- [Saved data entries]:
(** * send_self: a generator that is sent a wrapper of itself

    A shallow embedding of [send_self.py]: the two wrapper classes
    ([WeakGeneratorWrapper], [StrongGeneratorWrapper]) with the operations
    they inherit from [GeneratorWrapperBase], and the [send_self] decorator
    with its launcher [send_self_wrapper].

    The Python objects the module manipulates live in an explicit store:
    generator objects, wrapper objects and weak-reference objects, each
    under its own address.  Every operation is a computation in a small
    state-and-exception monad over that store.

    What the module takes from the language is modelled next to it: the
    generator protocol ([next], [send], [throw], [close]), attribute
    access on [None], and weak references with their callbacks under
    reference counting.  A generator body is a transition function on
    the states of its frame; what a body does to the world outside its
    frame is not tracked, and a body does not resume itself while it
    runs.  An exception that a body raises reaches the caller as it is,
    [StopIteration] included, as in the Python 3.3 the module was
    written for.  The output of [debug] is kept in the trace; the one of
    [__del__] is not, since wrapper objects are never deallocated
    here. *)

From Stdlib Require Import ZArith String List Bool Lia.
From stdpp Require Import base option gmap.

Import ListNotations.
Open Scope string_scope.

(** ** Python values and exceptions *)

Definition gid := nat.   (* address of a generator object *)
Definition wid := nat.   (* address of a wrapper object *)
Definition wrid := nat.  (* address of a weakref.ref object *)

Inductive val : Type :=
| VNone
| VBool (b : bool)
| VInt (z : Z)
| VStr (s : string)
| VGen (g : gid)
| VWrapper (w : wid)
| VWeakref (r : wrid).

Inductive exn_kind : Type :=
| StopIteration
| GeneratorExit
| TypeError
| AttributeError
| RuntimeError
| UserError (name : string).

(** An exception instance: its class and its arguments. *)
Record exn : Type := Exn { kind : exn_kind; exn_args : list val }.

Definition is_StopIteration (e : exn) : bool :=
  match kind e with StopIteration => true | _ => false end.

Definition is_GeneratorExit (e : exn) : bool :=
  match kind e with GeneratorExit => true | _ => false end.

Definition is_None (v : val) : bool :=
  match v with VNone => true | _ => false end.

(** ** Generator bodies

    A generator function is given by the state its frame starts in and by
    what its body does from a frame state when control enters it: either a
    value is sent in (the value of the pending [yield] expression, [None]
    for the very first entry) or an exception is raised at the pending
    [yield].  The body then runs up to its next [yield], returns, or lets
    an exception escape. *)

Inductive entry : Type :=
| Sent (v : val)
| Thrown (e : exn).

Inductive body_result (St : Type) : Type :=
| BYield (v : val) (s : St)
| BReturn (v : val)
| BRaise (e : exn).
Arguments BYield {St} v s.
Arguments BReturn {St} v.
Arguments BRaise {St} e.

(** The life cycle of a generator object. *)
Inductive status (St : Type) : Type :=
| Created (s : St)      (* not started yet *)
| Suspended (s : St)    (* parked at a yield *)
| Finished.             (* returned, raised or closed *)
Arguments Created {St} s.
Arguments Suspended {St} s.
Arguments Finished {St}.

(** ** Wrapper and weak-reference objects *)

(** A finalizer is an opaque Python callable, known by a name. *)
Definition callback := nat.

Record weakref : Type := Weakref {
  wr_target : option gid;          (* [None] once the referent is gone *)
  wr_callback : option callback
}.

(** The two subclasses of [GeneratorWrapperBase] with their attributes.
    [StrongGeneratorWrapper.generator] holds what the wrapper was
    constructed with: a generator object, or [None] (Rocq's [None] here)
    when a dangling weak wrapper was converted. *)
Inductive wrapper : Type :=
| WeakGeneratorWrapper (weak_generator : wrid)
                       (catch_stopiteration debug : bool)
| StrongGeneratorWrapper (generator : option gid)
                         (catch_stopiteration debug : bool).

Definition catch_stopiteration (w : wrapper) : bool :=
  match w with
  | WeakGeneratorWrapper _ c _ | StrongGeneratorWrapper _ c _ => c
  end.

Definition debug (w : wrapper) : bool :=
  match w with
  | WeakGeneratorWrapper _ _ d | StrongGeneratorWrapper _ _ d => d
  end.

Inductive mode : Type := Weak | Strong.

Definition ownership_mode (w : wrapper) : mode :=
  match w with
  | WeakGeneratorWrapper _ _ _ => Weak
  | StrongGeneratorWrapper _ _ _ => Strong
  end.

(** ** Observable events *)

Inductive event : Type :=
| EvCreate (g : gid)                       (* the generator function is called *)
| EvNext (g : gid)                         (* next(generator) *)
| EvSend (g : gid) (v : val)             (* generator.send(v) *)
| EvThrow (g : gid) (e : exn)              (* generator.throw(...) *)
| EvClose (g : gid)                        (* generator.close() *)
| EvWeakrefNew (r : wrid) (g : gid) (cb : option callback)
| EvWeakrefDel (r : wrid)
| EvNewWrapper (w : wid) (m : mode)
| EvCollect (g : gid)                      (* the generator is deallocated *)
| EvCallback (cb : callback) (r : wrid)    (* cb(r) is called *)
| EvPrint (what : string) (args : list val).

(** ** Outcomes

    A computation returns a value, raises a Python exception, or is stuck
    because the store is ill-formed (an address that is in use but not
    allocated). *)

Inductive result (A : Type) : Type :=
| Ret (a : A)
| Raise (e : exn)
| Wrong.
Arguments Ret {A} a.
Arguments Raise {A} e.
Arguments Wrong {A}.

Section Store.

(** The frame states of the generator bodies under consideration, and
    what the bodies do. *)
Context {St : Type}.
Variable body : St -> entry -> body_result St.

Record store : Type := Store {
  gens : gmap gid (status St);
  wrappers : gmap wid wrapper;
  weakrefs : gmap wrid weakref;
  next_gid : gid;
  next_wid : wid;
  next_wrid : wrid;
  trace : list event               (* newest event first *)
}.

Definition empty_store : store :=
  Store ∅ ∅ ∅ 0 0 0 [].

(** ** The monad: a store transformer with an outcome. *)

Definition M (A : Type) : Type := store -> result A * store.

Definition ret {A} (a : A) : M A := fun σ => (Ret a, σ).
Definition raise {A} (e : exn) : M A := fun σ => (Raise e, σ).
Definition wrong {A} : M A := fun σ => (Wrong, σ).

Definition bind {A B} (m : M A) (k : A -> M B) : M B :=
  fun σ =>
    match m σ with
    | (Ret a, σ') => k a σ'
    | (Raise e, σ') => (Raise e, σ')
    | (Wrong, σ') => (Wrong, σ')
    end.

(** [try: m except StopIteration: h] *)
Definition except_StopIteration {A} (m : M A) (h : M A) : M A :=
  fun σ =>
    match m σ with
    | (Raise e, σ') => if is_StopIteration e then h σ' else (Raise e, σ')
    | r => r
    end.

#[global] Instance M_ret : MRet M := @ret.
#[global] Instance M_bind : MBind M := fun A B k m => bind m k.

(** *** Store access *)

Definition log (e : event) (σ : store) : store :=
  Store (gens σ) (wrappers σ) (weakrefs σ)
        (next_gid σ) (next_wid σ) (next_wrid σ) (e :: trace σ).

Definition put_gen (g : gid) (st : status St) (σ : store) : store :=
  Store (<[g := st]> (gens σ)) (wrappers σ) (weakrefs σ)
        (next_gid σ) (next_wid σ) (next_wrid σ) (trace σ).

Definition emit (e : event) : M unit :=
  fun σ => (Ret (), log e σ).

Definition print (what : string) (args : list val) : M unit :=
  emit (EvPrint what args).

Definition set_gen (g : gid) (st : status St) : M unit :=
  fun σ => (Ret (), put_gen g st σ).

Definition put_weakref (r : wrid) (wr : weakref) (σ : store) : store :=
  Store (gens σ) (wrappers σ) (<[r := wr]> (weakrefs σ))
        (next_gid σ) (next_wid σ) (next_wrid σ) (trace σ).

Definition new_gen (st : status St) (σ : store) : store :=
  Store (<[next_gid σ := st]> (gens σ)) (wrappers σ) (weakrefs σ)
        (S (next_gid σ)) (next_wid σ) (next_wrid σ) (trace σ).

Definition new_wrapper (o : wrapper) (σ : store) : store :=
  Store (gens σ) (<[next_wid σ := o]> (wrappers σ)) (weakrefs σ)
        (next_gid σ) (S (next_wid σ)) (next_wrid σ) (trace σ).

Definition new_weakref (o : weakref) (σ : store) : store :=
  Store (gens σ) (wrappers σ) (<[next_wrid σ := o]> (weakrefs σ))
        (next_gid σ) (next_wid σ) (S (next_wrid σ)) (trace σ).

Definition del_weakref (r : wrid) (σ : store) : store :=
  Store (gens σ) (wrappers σ) (delete r (weakrefs σ))
        (next_gid σ) (next_wid σ) (next_wrid σ) (trace σ).

Definition del_gen (g : gid) (σ : store) : store :=
  Store (delete g (gens σ)) (wrappers σ) (weakrefs σ)
        (next_gid σ) (next_wid σ) (next_wrid σ) (trace σ).

Definition set_weakref (r : wrid) (wr : weakref) : M unit :=
  fun σ => (Ret (), put_weakref r wr σ).

Definition get_wrapper (w : wid) : M wrapper :=
  fun σ => match wrappers σ !! w with
           | Some o => (Ret o, σ)
           | None => (Wrong, σ)
           end.

Definition get_weakref (r : wrid) : M weakref :=
  fun σ => match weakrefs σ !! r with
           | Some o => (Ret o, σ)
           | None => (Wrong, σ)
           end.

Definition get_gen (g : gid) : M (status St) :=
  fun σ => match gens σ !! g with
           | Some o => (Ret o, σ)
           | None => (Wrong, σ)
           end.

Definition alloc_gen (st : status St) : M gid :=
  fun σ => (Ret (next_gid σ), new_gen st σ).

Definition alloc_wrapper (o : wrapper) : M wid :=
  fun σ => (Ret (next_wid σ), new_wrapper o σ).

Definition alloc_weakref (o : weakref) : M wrid :=
  fun σ => (Ret (next_wrid σ), new_weakref o σ).

Definition free_weakref (r : wrid) : M unit :=
  fun σ => (Ret (), del_weakref r σ).

Definition free_gen (g : gid) : M unit :=
  fun σ => (Ret (), del_gen g σ).

(** ** The generator protocol of the language

    What [next], [generator.send], [generator.throw] and
    [generator.close] do to a generator object.  The body is entered only
    from here; one entry runs it to its next [yield] or to its end. *)

(** [return v] surfaces as [StopIteration] carrying [v]. *)
Definition stop_iteration (v : val) : exn :=
  Exn StopIteration (if is_None v then [] else [v]).

Definition run_body (g : gid) (s : St) (i : entry) : M val :=
  match body s i with
  | BYield v s' => set_gen g (Suspended s');; mret v
  | BReturn v => set_gen g Finished;; raise (stop_iteration v)
  | BRaise e => set_gen g Finished;; raise e
  end.

Definition gen_resume (g : gid) (v : val) : M val :=
  st ← get_gen g;
  match st with
  | Created s =>
      if is_None v then run_body g s (Sent VNone)
      else raise (Exn TypeError
             [VStr "can't send non-None value to a just-started generator"])
  | Suspended s => run_body g s (Sent v)
  | Finished => raise (Exn StopIteration [])
  end.

(** Calling a generator function with its arguments: a new generator
    object whose body has not started. *)
Definition gen_create (s0 : St) : M gid :=
  g ← alloc_gen (Created s0);
  emit (EvCreate g);;
  mret g.

Definition gen_next (g : gid) : M val :=
  emit (EvNext g);; gen_resume g VNone.

Definition gen_send (g : gid) (v : val) : M val :=
  emit (EvSend g v);; gen_resume g v.

Definition gen_throw (g : gid) (e : exn) : M val :=
  emit (EvThrow g e);;
  st ← get_gen g;
  match st with
  | Created _ => set_gen g Finished;; raise e
  | Suspended s => run_body g s (Thrown e)
  | Finished => raise e
  end.

Definition gen_close (g : gid) : M val :=
  emit (EvClose g);;
  st ← get_gen g;
  match st with
  | Created _ => set_gen g Finished;; mret VNone
  | Suspended s =>
      match body s (Thrown (Exn GeneratorExit [])) with
      | BYield _ s' =>
          set_gen g (Suspended s');;
          raise (Exn RuntimeError [VStr "generator ignored GeneratorExit"])
      | BReturn _ => set_gen g Finished;; mret VNone
      | BRaise e =>
          set_gen g Finished;;
          if is_GeneratorExit e || is_StopIteration e then mret VNone
          else raise e
      end
  | Finished => mret VNone
  end.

- [Problem]: Every line above with the word "frame" is to be copied out.

- [Written answer]:
    the states of its frame; what a body does to the world outside its
    frame is not tracked, and a body does not resume itself while it
    A generator function is given by the state its frame starts in and by
    what its body does from a frame state when control enters it: either a
(** The frame states of the generator bodies under consideration, and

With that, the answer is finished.